§ **THE DATA**:
(** * RealYield agent: the property-search plugin

    A shallow embedding of the search core of [src/plugin.ts]
    ([extractSearchCriteria], [fetchAds], [saveSearchPreferences],
    the handler of [searchListingsAction] and [fetchPropertyDetails]),
    followed by the properties established about it.

    Modelling conventions.
    - JavaScript strings are [string]s of ASCII characters; [toLowerCase]
      and the [i] flag of a regular expression fold [A-Z] onto [a-z].
    - Numbers that the code only ever produces as integers ([Math.round],
      [parseInt], SQL parameters) are [Z]; the one fractional computation,
      [parseFloat(..) * 1000000], is done in [Q], exactly.  [NaN] is falsy
      and every reader of a criteria field tests truthiness, so a field
      holding [NaN] is represented as an absent field.
    - Asynchronous calls are sequential: the handler awaits each one. The
      outside world (the listing provider, the SQL adapter) is an explicit
      argument, and every effect is returned as a value. *)

From Stdlib Require Import String Ascii List ZArith QArith Qround Bool Lia.
From Stdlib Require Import DecimalString.
Import ListNotations.
Set Warnings "-register-all".
Open Scope string_scope.
Open Scope Z_scope.

(** ** JavaScript strings *)

Module JsString.

Definition is_upper (c : ascii) : bool :=
  ((65 <=? nat_of_ascii c) && (nat_of_ascii c <=? 90))%nat.

Definition is_digit (c : ascii) : bool :=
  ((48 <=? nat_of_ascii c) && (nat_of_ascii c <=? 57))%nat.

(** [\s] and the characters removed by [trim]: space, tab, line feed,
    vertical tab, form feed, carriage return. *)
Definition is_space (c : ascii) : bool :=
  let n := nat_of_ascii c in
  ((n =? 32) || ((9 <=? n) && (n <=? 13)))%nat.

Definition lower_char (c : ascii) : ascii :=
  if is_upper c then ascii_of_nat (nat_of_ascii c + 32) else c.

(** [s.toLowerCase()] *)
Fixpoint toLowerCase (s : string) : string :=
  match s with
  | EmptyString => EmptyString
  | String c s' => String (lower_char c) (toLowerCase s')
  end.

(** [s.startsWith(p)] *)
Fixpoint startsWith (s p : string) : bool :=
  match p, s with
  | EmptyString, _ => true
  | String a p', String b s' => Ascii.eqb a b && startsWith s' p'
  | String _ _, EmptyString => false
  end.

(** [s.includes(sub)] *)
Fixpoint includes (s sub : string) : bool :=
  startsWith s sub ||
  match s with
  | EmptyString => false
  | String _ s' => includes s' sub
  end.

Fixpoint take (n : nat) (s : string) : string :=
  match n, s with
  | S n', String c s' => String c (take n' s')
  | _, _ => EmptyString
  end.

Fixpoint rev_onto (s acc : string) : string :=
  match s with
  | EmptyString => acc
  | String c s' => rev_onto s' (String c acc)
  end.

Definition rev (s : string) : string := rev_onto s EmptyString.

Fixpoint trimStart (s : string) : string :=
  match s with
  | String c s' => if is_space c then trimStart s' else s
  | EmptyString => EmptyString
  end.

(** [s.trim()] *)
Definition trim (s : string) : string :=
  rev (trimStart (rev (trimStart s))).

(** [s.replace(/,/g, '')] *)
Fixpoint removeCommas (s : string) : string :=
  match s with
  | EmptyString => EmptyString
  | String c s' =>
      if Ascii.eqb c "," then removeCommas s' else String c (removeCommas s')
  end.

(** A falsy string is the empty one. *)
Definition truthy (s : string) : bool :=
  match s with EmptyString => false | _ => true end.

Definition digit_val (c : ascii) : Z := Z.of_nat (nat_of_ascii c) - 48.

(** Splits off the longest prefix of decimal digits, accumulating its
    value; the second component counts the digits read. *)
Fixpoint read_digits (s : string) (acc : Z) (n : nat) : Z * nat * string :=
  match s with
  | String c s' =>
      if is_digit c then read_digits s' (acc * 10 + digit_val c) (S n)
      else (acc, n, s)
  | EmptyString => (acc, n, s)
  end.

(** [parseInt(s, 10)]: leading white space, an optional sign, then the
    longest run of digits; [None] stands for [NaN]. *)
Definition parseInt (s : string) : option Z :=
  let s1 := trimStart s in
  let '(neg, s2) :=
    match s1 with
    | String "-" r => (true, r)
    | String "+" r => (false, r)
    | _ => (false, s1)
    end in
  match read_digits s2 0 0 with
  | (_, O, _) => None
  | (v, _, _) => Some (if neg then - v else v)
  end.

(** [parseFloat(s)] on the literals the price patterns capture (digits
    with an optional fraction); [None] stands for [NaN]. *)
Definition parseFloat (s : string) : option Q :=
  match read_digits s 0 0 with
  | (_, O, _) => None
  | (ip, _, rest) =>
      match rest with
      | String "." fr =>
          let '(fv, n, _) := read_digits fr 0 0 in
          let den := Z.to_pos (10 ^ Z.of_nat n) in
          Some ((ip * Z.pos den + fv) # den)
      | _ => Some (ip # 1)
      end
  end.

End JsString.

(** [Math.round]: to the nearest integer, halves towards +infinity. *)
Definition Math_round (x : Q) : Z := Qfloor (x + (1 # 2)).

§ **WHAT THE TASK REQUIRES**:
Each line in the listing that contains "parseFloat" should be returned.

§ **FINISHED TASK**:
      [parseFloat(..) * 1000000], is done in [Q], exactly.  [NaN] is falsy
(** [parseFloat(s)] on the literals the price patterns capture (digits
Definition parseFloat (s : string) : option Q :=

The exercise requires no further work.